(** C3, as amended: for a target in a preference store (distinct keys),
    [find_similar_user_by_id] returns, and returns the same ID whatever the
    iteration order of the store; it returns -1 when
    the store holds only the target, and more generally when no candidate's
    (similarity, ID) exceeds the initial best (-1.0, -1), which is the case
    of every candidate whose similarity is nan; otherwise it returns the ID
    of a candidate that exceeds the initial best and every other candidate
    whose similarity is not nan: greater similarity, or equal similarity
    and greater ID. *)
Theorem C3_find_similar_user_by_id set_and
    (self : MovieRecommender) (user_id : Z) (target : profile) :
  set_and_ok set_and ->
  wf (all_user_preferences self) ->
  get (all_user_preferences self) user_id = Some target ->
  exists best_id,
    find_similar_user_by_id set_and self user_id = Ok best_id /\
    (forall store,
        Permutation store (all_user_preferences self) ->
        find_similar_user_by_id set_and (with_preferences self store) user_id
        = Ok best_id) /\
    ((forall other_id,
         In other_id (keys (all_user_preferences self)) ->
         other_id = user_id) ->
     best_id = -1) /\
    ((forall other_id other,
         In (other_id, other) (all_user_preferences self) ->
         other_id <> user_id ->
         ~ exceeds (similarity set_and target other, other_id)
                   (minus_one, -1)) ->
     best_id = -1) /\
    ((exists other_id other,
         In (other_id, other) (all_user_preferences self) /\
         other_id <> user_id /\
         exceeds (similarity set_and target other, other_id)
                 (minus_one, -1)) ->
     exists best,
       In (best_id, best) (all_user_preferences self) /\
       best_id <> user_id /\
       exceeds (similarity set_and target best, best_id) (minus_one, -1) /\
       forall other_id other,
         In (other_id, other) (all_user_preferences self) ->
         other_id <> user_id -> other_id <> best_id ->
         is_nan (similarity set_and target other) = false ->
         exceeds (similarity set_and target best, best_id)
                 (similarity set_and target other, other_id)).
Proof.
  intros Hset Hwf Hget.
  assert (Hok : forall other_id other,
             In (other_id, other) (all_user_preferences self) ->
             other_id <> user_id ->
             exists s, cosine_similarity set_and target other = Ok s)
    by (intros; now apply cosine_similarity_returns).
  destruct code_lt_strict_total as [irr tr tot].
  set (cands := scored set_and user_id target (all_user_preferences self)).
  pose proof (choose_fold_spec cands (minus_one, -1) minus_one_not_nan)
    as (Hnan & Hwhich & Hmax). cbn zeta in *.
  exists (snd (fold_left choose cands (minus_one, -1))).
  assert (Hnone :
    (forall other_id other,
        In (other_id, other) (all_user_preferences self) ->
        other_id <> user_id ->
        ~ exceeds (similarity set_and target other, other_id)
                  (minus_one, -1)) ->
    snd (fold_left choose cands (minus_one, -1)) = -1).
  { intros Hnone. destruct Hwhich as [-> | [Hin Hlt]]; [reflexivity|].
    exfalso. apply exceeds_code in Hlt; [|assumption|reflexivity].
    apply in_scored in Hin as (oid & o & Hin & Hne & E).
    rewrite E in Hlt. now apply (Hnone oid o). }
  split; [now apply find_similar_user_by_id_fold|].
  split; [|split; [|split; [exact Hnone|]]].
  - intros store Hperm.
    rewrite (find_similar_user_by_id_fold set_and _ user_id target).
    + f_equal. cbn [with_preferences all_user_preferences].
      apply choose_fold_permutation; [reflexivity|].
      now apply scored_permutation.
    + cbn [with_preferences all_user_preferences]. apply In_get.
      * unfold wf, keys.
        apply (Permutation_NoDup (l := map fst (all_user_preferences self)));
          [|exact Hwf].
        apply Permutation_map. now apply Permutation_sym.
      * apply (Permutation_in _ (Permutation_sym Hperm)).
        now apply get_In.
    + cbn [with_preferences all_user_preferences]. intros oid o Hin.
      apply Hok. now apply (Permutation_in _ Hperm).
  - intros Halone. apply Hnone. intros oid o Hin Hne. exfalso. apply Hne.
    apply Halone. now apply (in_map fst) in Hin.
  - intros (oid & o & Hin & Hne & Hex).
    destruct (exceeds_not_nan _ _ Hex) as [Hnano _].
    assert (Hinc : In (similarity set_and target o, oid) cands).
    { apply in_scored. now exists oid, o. }
    apply exceeds_code in Hex; [|assumption|reflexivity].
    destruct Hwhich as [E | [Hinb Hlt]].
    { exfalso. apply (Hmax _ Hinc Hnano). now rewrite E. }
    apply in_scored in Hinb as (bid & b & Hinb & Hneb & E).
    rewrite E in *. cbn [snd fst] in *.
    exists b. split; [assumption|]. split; [assumption|]. split.
    + now apply exceeds_code.
    + intros oid' o' Hin' Hne' Hdiff Hnan'.
      apply exceeds_code; [assumption..|].
      assert (Hinc' : In (similarity set_and target o', oid') cands).
      { apply in_scored. now exists oid', o'. }
      specialize (Hmax _ Hinc' Hnan').
      destruct (tot (code (similarity set_and target o', oid'))
                    (code (similarity set_and target b, bid)))
        as [H | [H | H]]; [assumption | | contradiction].
      unfold code in H. cbn [fst snd] in H. congruence.
Qed.

(** C3 on the example: user 20 is the only candidate for user 10. *)
Lemma C3_witness :
  find_similar_user_by_id set_and_list example_recommender 10 = Ok 20.
Proof.
  destruct (C3_find_similar_user_by_id set_and_list example_recommender 10
              [("Drama"%string, lit 5); ("Comedy"%string, lit 1)])
    as (best_id & Hfind & _).
  - exact set_and_list_ok.
  - unfold wf. cbn. repeat constructor; cbn; intuition discriminate.
  - reflexivity.
  - rewrite Hfind. vm_compute in Hfind. congruence.
Defined.

(** C3 as it was claimed fails where the similarities are nan: with the
    rating 1e200 the similarity of users 1 and 2 is nan, which is neither
    greater than nor equal to -1.0, and the result for user 1 is -1 although
    user 2 is a candidate. *)
Lemma C3_counterexample_nan :
  init (movie_info recommender_huge) (all_user_ratings recommender_huge)
    = Ok recommender_huge /\
  In 2 (keys (all_user_preferences recommender_huge)) /\
  cosine_similarity set_and_list profile_huge profile_huge = Ok S754_nan /\
  find_similar_user_by_id set_and_list recommender_huge 1 = Ok (-1).
Proof.
  split; [vm_compute; reflexivity|].
  split; [cbn; tauto|].
  split; vm_compute; reflexivity.
Qed.

(** Three candidates with the same similarity: the greatest ID wins. *)
Example find_similar_user_by_id_tie :
  init (movie_info recommender_alike) (all_user_ratings recommender_alike)
    = Ok recommender_alike /\
  find_similar_user_by_id set_and_list recommender_alike 1 = Ok 5.
Proof. split; vm_compute; reflexivity. Qed.

(* ================================================================= *)
(** ** Sorting *)

Section SortFacts.
Context {A K C : Type} (lt : K -> K -> bool) (key : A -> K).
Context (code : K -> C) (clt : C -> C -> Prop) (D : K -> Prop).
Hypothesis clt_total : strict_total clt.
Hypothesis lt_code :
  forall k1 k2, D k1 -> D k2 -> (lt k1 k2 = true <-> clt (code k1) (code k2)).

Lemma not_after_trans (a b c : C) :
  not_after clt a b -> not_after clt b c -> not_after clt a c.
Proof.
  destruct clt_total as [irr tr tot]. unfold not_after.
  intros Hab Hbc Hca.
  destruct (tot a b) as [H | [H | H]].
  - apply Hbc. eauto.
  - subst. contradiction.
  - contradiction.
Qed.

Lemma not_after_antisym (a b : C) :
  not_after clt a b -> not_after clt b a -> a = b.
Proof.
  destruct clt_total as [irr tr tot]. unfold not_after. intros Hab Hba.
  destruct (tot a b) as [H | [H | H]]; [contradiction | assumption | contradiction].
Qed.

Lemma sort_insert_perm (x : A) (l : list A) :
  Permutation (sort_insert lt key x l) (x :: l).
Proof.
  induction l as [|y l IH]; cbn [sort_insert]; [reflexivity|].
  destruct (lt (key y) (key x)); [|reflexivity].
  rewrite IH. apply perm_swap.
Qed.

Lemma py_sort_perm (l : list A) : Permutation (py_sort lt key l) l.
Proof.
  induction l as [|x l IH]; cbn [py_sort fold_right]; [reflexivity|].
  fold (py_sort lt key l). rewrite sort_insert_perm. now constructor.
Qed.

Lemma sort_insert_sorted (x : A) (l : list A) :
  D (key x) -> Forall (fun a => D (key a)) l ->
  StronglySorted (fun a b => not_after clt (code (key a)) (code (key b))) l ->
  StronglySorted (fun a b => not_after clt (code (key a)) (code (key b)))
                 (sort_insert lt key x l).
Proof.
  destruct clt_total as [irr tr tot].
  intros Hx Hl Hsorted.
  induction l as [|y l IH]; cbn [sort_insert].
  - repeat constructor.
  - inversion Hl as [|? ? Hy Hl']; subst.
    inversion Hsorted as [|? ? Hsorted' Hall]; subst.
    destruct (lt (key y) (key x)) eqn:E.
    + constructor; [now apply IH|].
      apply (Permutation_Forall (Permutation_sym (sort_insert_perm x l))).
      constructor; [|assumption].
      apply lt_code in E; [|assumption..].
      unfold not_after. intros Hxy. apply (irr (code (key x))). eauto.
    + assert (Hxy : not_after clt (code (key x)) (code (key y))).
      { unfold not_after. intros Hyx. apply lt_code in Hyx; [|assumption..].
        congruence. }
      constructor; [assumption|]. constructor; [assumption|].
      apply Forall_forall. intros z Hz.
      apply (not_after_trans _ (code (key y))); [assumption|].
      now apply (proj1 (Forall_forall _ _) Hall).
Qed.

Lemma py_sort_sorted (l : list A) :
  Forall (fun a => D (key a)) l ->
  StronglySorted (fun a b => not_after clt (code (key a)) (code (key b)))
                 (py_sort lt key l).
Proof.
  induction l as [|x l IH]; intros Hl; cbn [py_sort fold_right].
  - constructor.
  - inversion Hl; subst. fold (py_sort lt key l).
    apply sort_insert_sorted; [assumption| |now apply IH].
    now apply (Permutation_Forall (Permutation_sym (py_sort_perm l))).
Qed.

Lemma sorted_permutation_eq (l1 : list C) : forall l2,
  Permutation l1 l2 ->
  StronglySorted (not_after clt) l1 -> StronglySorted (not_after clt) l2 ->
  l1 = l2.
Proof.
  induction l1 as [|a l1 IH]; intros l2 Hperm H1 H2.
  - now apply Permutation_nil in Hperm.
  - destruct l2 as [|b l2].
    + now apply Permutation_sym, Permutation_nil in Hperm.
    + inversion H1 as [|? ? H1' Ha]; subst.
      inversion H2 as [|? ? H2' Hb]; subst.
      assert (Hab : a = b).
      { assert (Hina : In a (b :: l2))
          by (apply (Permutation_in _ Hperm); now left).
        assert (Hinb : In b (a :: l1))
          by (apply (Permutation_in _ (Permutation_sym Hperm)); now left).
        destruct Hina as [-> | Hina]; [reflexivity|].
        destruct Hinb as [-> | Hinb]; [reflexivity|].
        apply not_after_antisym.
        - now apply (proj1 (Forall_forall _ _) Ha).
        - now apply (proj1 (Forall_forall _ _) Hb). }
      subst b. f_equal. apply IH; try assumption.
      now apply Permutation_cons_inv in Hperm.
Qed.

---+---

■ EXERCISE OBJECTIVE: Begin at the line above that has "Permutation store (all_user_preferences" and stop after the line that has "other_id <> user_id -> other_id", copying each line exactly and adding nothing else.

■ OUTPUT OF THE TASK:
        Permutation store (all_user_preferences self) ->
        find_similar_user_by_id set_and (with_preferences self store) user_id
        = Ok best_id) /\
    ((forall other_id,
         In other_id (keys (all_user_preferences self)) ->
         other_id = user_id) ->
     best_id = -1) /\
    ((forall other_id other,
         In (other_id, other) (all_user_preferences self) ->
         other_id <> user_id ->
         ~ exceeds (similarity set_and target other, other_id)
                   (minus_one, -1)) ->
     best_id = -1) /\
    ((exists other_id other,
         In (other_id, other) (all_user_preferences self) /\
         other_id <> user_id /\
         exceeds (similarity set_and target other, other_id)
                 (minus_one, -1)) ->
     exists best,
       In (best_id, best) (all_user_preferences self) /\
       best_id <> user_id /\
       exceeds (similarity set_and target best, best_id) (minus_one, -1) /\
       forall other_id other,
         In (other_id, other) (all_user_preferences self) ->
         other_id <> user_id -> other_id <> best_id ->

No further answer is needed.